## WHAT YOU NEED TO DO
Every line between the top of the data below and the line with "quiet (Settles d outcome) ->", both ends included, must be retyped exactly.

GIVEN RECORDS Block Start

(** X14.  With a signal that is aborted before the loop starts, no event is
    waited for: when the error made of its reason registers no promise, the
    loop rejects every registered promise at once, one rejection frame for
    each id in ascending order, and closes the stream, whether or not those
    promises ever settle. *)
Theorem aborted_signal_needs_no_event fuel st s schedule :
  signal (encoder st) = Some s ->
  aborted s = true ->
  registers_nothing (normalize (abort_reason s)) ->
  exists fs st',
    settlement_loop (2 + fuel) st schedule = (StreamClosed, st') /\
    enqueued st' = enqueued st ++ fs /\
    length fs = size (enc_deferred (encoder st)) /\
    Forall2 (is_rejection_for (abort_reason s)) (registry_keys (encoder st)) fs.
Proof.
  intros Hs Ha Hq.
  destruct (decide (enc_deferred (encoder st) = ∅)) as [Hempty|Hsome].
  - exists [], st. change (2 + fuel)%nat with (S (S fuel)).
    rewrite loop_closed by exact Hempty. rewrite app_nil_r.
    assert (Hk : registry_keys (encoder st) = []).
    { apply length_zero_iff_nil. rewrite registry_keys_length, Hempty. reflexivity. }
    rewrite Hk, Hempty. repeat split. constructor.
  - destruct (scan_aborted_empties st s Hs Ha Hq) as (Hreg & fs & Hfs & Hall).
    exists fs, (scan st). change (2 + fuel)%nat with (S (S fuel)).
    rewrite loop_aborted by (auto; unfold is_aborted; rewrite Hs; exact Ha).
    rewrite loop_closed by exact Hreg.
    split; [reflexivity|]. split; [exact Hfs|]. split; [|exact Hall].
    rewrite <- (Forall2_length _ _ _ Hall). apply registry_keys_length.
Qed.

Lemma raceSignal_live outcome st :
  is_aborted st = false -> raceSignal outcome (signal (encoder st)) = outcome.
Proof.
  unfold is_aborted, raceSignal. destruct (signal (encoder st)) as [s|]; [|reflexivity].
  intros ->. reflexivity.
Qed.

(** One settlement whose value registers nothing: one frame that answers
    the event, and a registry that only loses the entry. *)
Lemma settlement_step d outcome st :
  quiet (Settles d outcome) ->
  let st' := settle_entry d outcome st in
  enc_deferred (encoder st') = delete d (enc_deferred (encoder st)) /\
  signal (encoder st') = signal (encoder st) /\
  exists f, enqueued st' = enqueued st ++ [f] /\ answers (Settles d outcome) f.
Proof.
  destruct outcome as [|v|r|t]; simpl; [contradiction| | |contradiction]; intros Hq.
  - destruct (on_resolved_appends d v st) as [p Hp].
    assert (Hkeep : enc_deferred (encoder (on_resolved d v st)) = enc_deferred (encoder st)
                    /\ signal (encoder (on_resolved d v st)) = signal (encoder st)).
    { unfold on_resolved. destruct (Hq (encoder st)) as [Hreg Hsig].
      destruct (flatten (encoder st) v) as [[n|id0] enc];
        [destruct (n <? 0)|]; simpl in *; auto. }
    destruct Hkeep as [-> ->]. split; [reflexivity|]. split; [reflexivity|].
    eexists. split; [exact Hp|]. exists p. reflexivity.
  - destruct (rejection_step d r st Hq) as (Hreg & Hsig & f & Hf & [Hm _]).
    simpl in Hreg, Hsig, Hf. split; [exact Hreg|]. split; [exact Hsig|].
    exists f. split; assumption.
Qed.

(** X15.  Settlement frames come in completion order.  While the signal has
    not fired, a schedule that settles registered promises, each once, with
    values that register no further promise, yields one frame for each
    event, in the order of the events, with the id of the event and the
    marker of its outcome; the registry loses exactly those ids, and the
    stream is closed when that empties it and left open otherwise. *)
Theorem frames_follow_completion_order fuel (schedule : list event) : forall st,
  is_aborted st = false ->
  Forall quiet schedule ->
  NoDup (settled_ids schedule) ->
  (forall d, d ∈ settled_ids schedule -> is_Some (enc_deferred (encoder st) !! d)) ->
  exists fs st',
    settlement_loop (S (length schedule) + fuel) st schedule
    = (if decide (enc_deferred (encoder st') = ∅) then StreamClosed else StillOpen,
       st') /\
    enqueued st' = enqueued st ++ fs /\
    Forall2 answers schedule fs /\
    enc_deferred (encoder st')
    = foldl (fun m d => delete d m) (enc_deferred (encoder st)) (settled_ids schedule).
Proof.
  induction schedule as [|ev schedule IH]; intros st Hlive Hquiet Hnodup Hin.
  - exists [], st. rewrite app_nil_r. split; [|repeat split; constructor].
    simpl. destruct (decide _); [reflexivity|]. rewrite Hlive. reflexivity.
  - apply Forall_cons in Hquiet. destruct Hquiet as [Hq Hquiet].
    destruct ev as [d outcome|why]; [|contradiction].
    cbn [settled_ids omap] in Hnodup, Hin |- *.
    fold (settled_ids schedule) in Hnodup, Hin |- *.
    apply NoDup_cons in Hnodup. destruct Hnodup as [Hfresh Hnodup].
    destruct (Hin d) as [p Hd]; [left|].
    destruct (settlement_step d outcome st Hq) as (Hreg & Hsig & f & Hf & Hans).
    cbn zeta in Hreg, Hsig, Hf.
    destruct (IH (settle_entry d outcome st)) as (fs & st' & Hloop & Hfs & Hall & Hfinal).
    + unfold is_aborted in *. rewrite Hsig. exact Hlive.
    + exact Hquiet.
    + exact Hnodup.
    + intros d' Hd'. rewrite Hreg, lookup_delete_ne; [apply Hin; right; exact Hd'|].
      intros ->. contradiction.
    + exists (f :: fs), st'. split; [|split; [|split]].
      * change (S (length (Settles d outcome :: schedule)) + fuel)%nat
          with (S (S (length schedule) + fuel)).
        cbn [settlement_loop].
        destruct (decide (enc_deferred (encoder st) = ∅)) as [He|_];
          [rewrite He, lookup_empty in Hd; discriminate|].
        rewrite Hlive, Hd, (raceSignal_live outcome st Hlive). exact Hloop.
      * rewrite Hfs, Hf, <- app_assoc. reflexivity.
      * constructor; assumption.
      * rewrite Hfinal, Hreg. reflexivity.
Qed.

(** X16.  The value that the rejection handler flattens is always an error
    object, and normalizing is idempotent; so a reason that is no error
    object (a string, a number, [undefined]) is lost: its frame is the frame
    of the generic error. *)
Theorem non_error_reasons_are_lost d r st :
  is_error_object (normalize r) = true /\
  on_rejected d (normalize r) st = on_rejected d r st /\
  (is_error_object r = false ->
   on_rejected d r st = on_rejected d (Error "An unknown error occurred") st).
Proof.
  assert (Hn : is_error_object (normalize r) = true).
  { unfold normalize. destruct (is_error_object r) eqn:Hr; [exact Hr|reflexivity]. }
  split; [exact Hn|]. split.
  - unfold on_rejected. unfold normalize at 1. rewrite Hn. reflexivity.
  - intros Hr. unfold on_rejected, normalize. rewrite Hr. reflexivity.
Qed.

Lemma loop_round fuel st schedule :
  settlement_loop (S fuel) st schedule
  = if decide (enc_deferred (encoder st) = ∅) then (StreamClosed, st)
    else if is_aborted st then settlement_loop fuel (scan st) schedule
    else
      match schedule with
      | [] => (StillOpen, st)
      | Settles d outcome :: schedule' =>
          match enc_deferred (encoder st) !! d with
          | Some _ =>
              settlement_loop fuel
                (settle_entry d (raceSignal outcome (signal (encoder st))) st)
                schedule'
          | None => settlement_loop fuel st schedule'
          end
      | Aborts why :: schedule' => settlement_loop fuel (fire why st) schedule'
      end.
Proof. reflexivity. Qed.

(** A run that has ended is not changed by one round more. *)
Lemma loop_fuel_step fuel : forall st schedule,
  (settlement_loop fuel st schedule).1 <> NoFuel ->
  settlement_loop (S fuel) st schedule = settlement_loop fuel st schedule.
Proof.
  induction fuel as [|fuel IH]; intros st schedule Hend; [destruct Hend; reflexivity|].
  rewrite (loop_round (S fuel) st schedule).
  rewrite (loop_round fuel st schedule) in Hend |- *.
  destruct (decide (enc_deferred (encoder st) = ∅)); [reflexivity|].
  destruct (is_aborted st); [apply IH, Hend|].
  destruct schedule as [|[d outcome|why] schedule]; [reflexivity|..].
  - destruct (enc_deferred (encoder st) !! d); apply IH, Hend.
  - apply IH, Hend.
Qed.
(** * process_excel_data.py: resilient name resolution and history gating

    A shallow embedding of [src/process_excel_data.py].

    Python strings are lists of Unicode code points.  The Unicode database
    behind [unicodedata.normalize('NFKD', _)], Python's [str()] of a list and
    Spark's analysis of a column reference are library code outside the
    repository: they are Section variables, and the one fact about NFKD that
    some results need (text made of ASCII code points is already in NFKD
    form) is a Section hypothesis.  What the program prints is not part of
    the model. *)

From Stdlib Require Import List Bool NArith ZArith Lia Ascii String.
Import ListNotations.

Local Open Scope N_scope.
(** C9. When the term listing is finite, that is every fetch at or beyond
    some offset returns zero bindings, the pagination loop ends: a run that
    may take more turns than that offset is never cut off, and a run that
    returns has fetched pages with bindings and then, as its last request,
    the first page with zero bindings. *)
Theorem indexTerms_terminates p (bound : N) :
  (∀ h offset, (bound ≤ offset)%N →
     fst (fetchTerms srv is_url (sparqlUrl p) (sparqlQuery p) offset h) = Return []) →
  ∀ h fuel, N.to_nat bound < fuel →
    ∃ out evs,
      indexTerms srv is_url fuel p h = (out, evs)
      ∧ out ≠ OutOfFuel
      ∧ (out = Return tt →
         ∃ sizes, fetched srv is_url h evs = (Some <$> sizes) ++ [Some 0]
                  ∧ Forall (λ n, 0 < n) sizes).
Proof.
  intros Hfinite h fuel Hfuel.
  destruct fuel as [|k]; [lia|].
  pose proof (indexTerms_from_ends p bound Hfinite k 0%N h ltac:(lia)) as Hends.
  unfold indexTerms.
  destruct (indexTerms_from srv is_url (S k) p 0 h) as [out evs] eqn:Hrun.
  exists out, evs. split; [done|]. split; [done|].
  intros ->. by eapply indexTerms_from_pages.
Qed.

End TermsIndexerFacts.

(** ** The search-index client *)

Section OpenSearchClientFacts.
Import OpenSearchClient.
Variable srv : server.
Variable closeScrollResponseSchema : value → option value.
Variable percolateResponseSchema : value → option (list PercolateHit).
Variable putDocumentItemResponseSchema : value → option value.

GIVEN RECORDS Block End

## OUTPUT FOR THIS TASK
(** X14.  With a signal that is aborted before the loop starts, no event is
    waited for: when the error made of its reason registers no promise, the
    loop rejects every registered promise at once, one rejection frame for
    each id in ascending order, and closes the stream, whether or not those
    promises ever settle. *)
Theorem aborted_signal_needs_no_event fuel st s schedule :
  signal (encoder st) = Some s ->
  aborted s = true ->
  registers_nothing (normalize (abort_reason s)) ->
  exists fs st',
    settlement_loop (2 + fuel) st schedule = (StreamClosed, st') /\
    enqueued st' = enqueued st ++ fs /\
    length fs = size (enc_deferred (encoder st)) /\
    Forall2 (is_rejection_for (abort_reason s)) (registry_keys (encoder st)) fs.
Proof.
  intros Hs Ha Hq.
  destruct (decide (enc_deferred (encoder st) = ∅)) as [Hempty|Hsome].
  - exists [], st. change (2 + fuel)%nat with (S (S fuel)).
    rewrite loop_closed by exact Hempty. rewrite app_nil_r.
    assert (Hk : registry_keys (encoder st) = []).
    { apply length_zero_iff_nil. rewrite registry_keys_length, Hempty. reflexivity. }
    rewrite Hk, Hempty. repeat split. constructor.
  - destruct (scan_aborted_empties st s Hs Ha Hq) as (Hreg & fs & Hfs & Hall).
    exists fs, (scan st). change (2 + fuel)%nat with (S (S fuel)).
    rewrite loop_aborted by (auto; unfold is_aborted; rewrite Hs; exact Ha).
    rewrite loop_closed by exact Hreg.
    split; [reflexivity|]. split; [exact Hfs|]. split; [|exact Hall].
    rewrite <- (Forall2_length _ _ _ Hall). apply registry_keys_length.
Qed.

Lemma raceSignal_live outcome st :
  is_aborted st = false -> raceSignal outcome (signal (encoder st)) = outcome.
Proof.
  unfold is_aborted, raceSignal. destruct (signal (encoder st)) as [s|]; [|reflexivity].
  intros ->. reflexivity.
Qed.

(** One settlement whose value registers nothing: one frame that answers
    the event, and a registry that only loses the entry. *)
Lemma settlement_step d outcome st :
  quiet (Settles d outcome) ->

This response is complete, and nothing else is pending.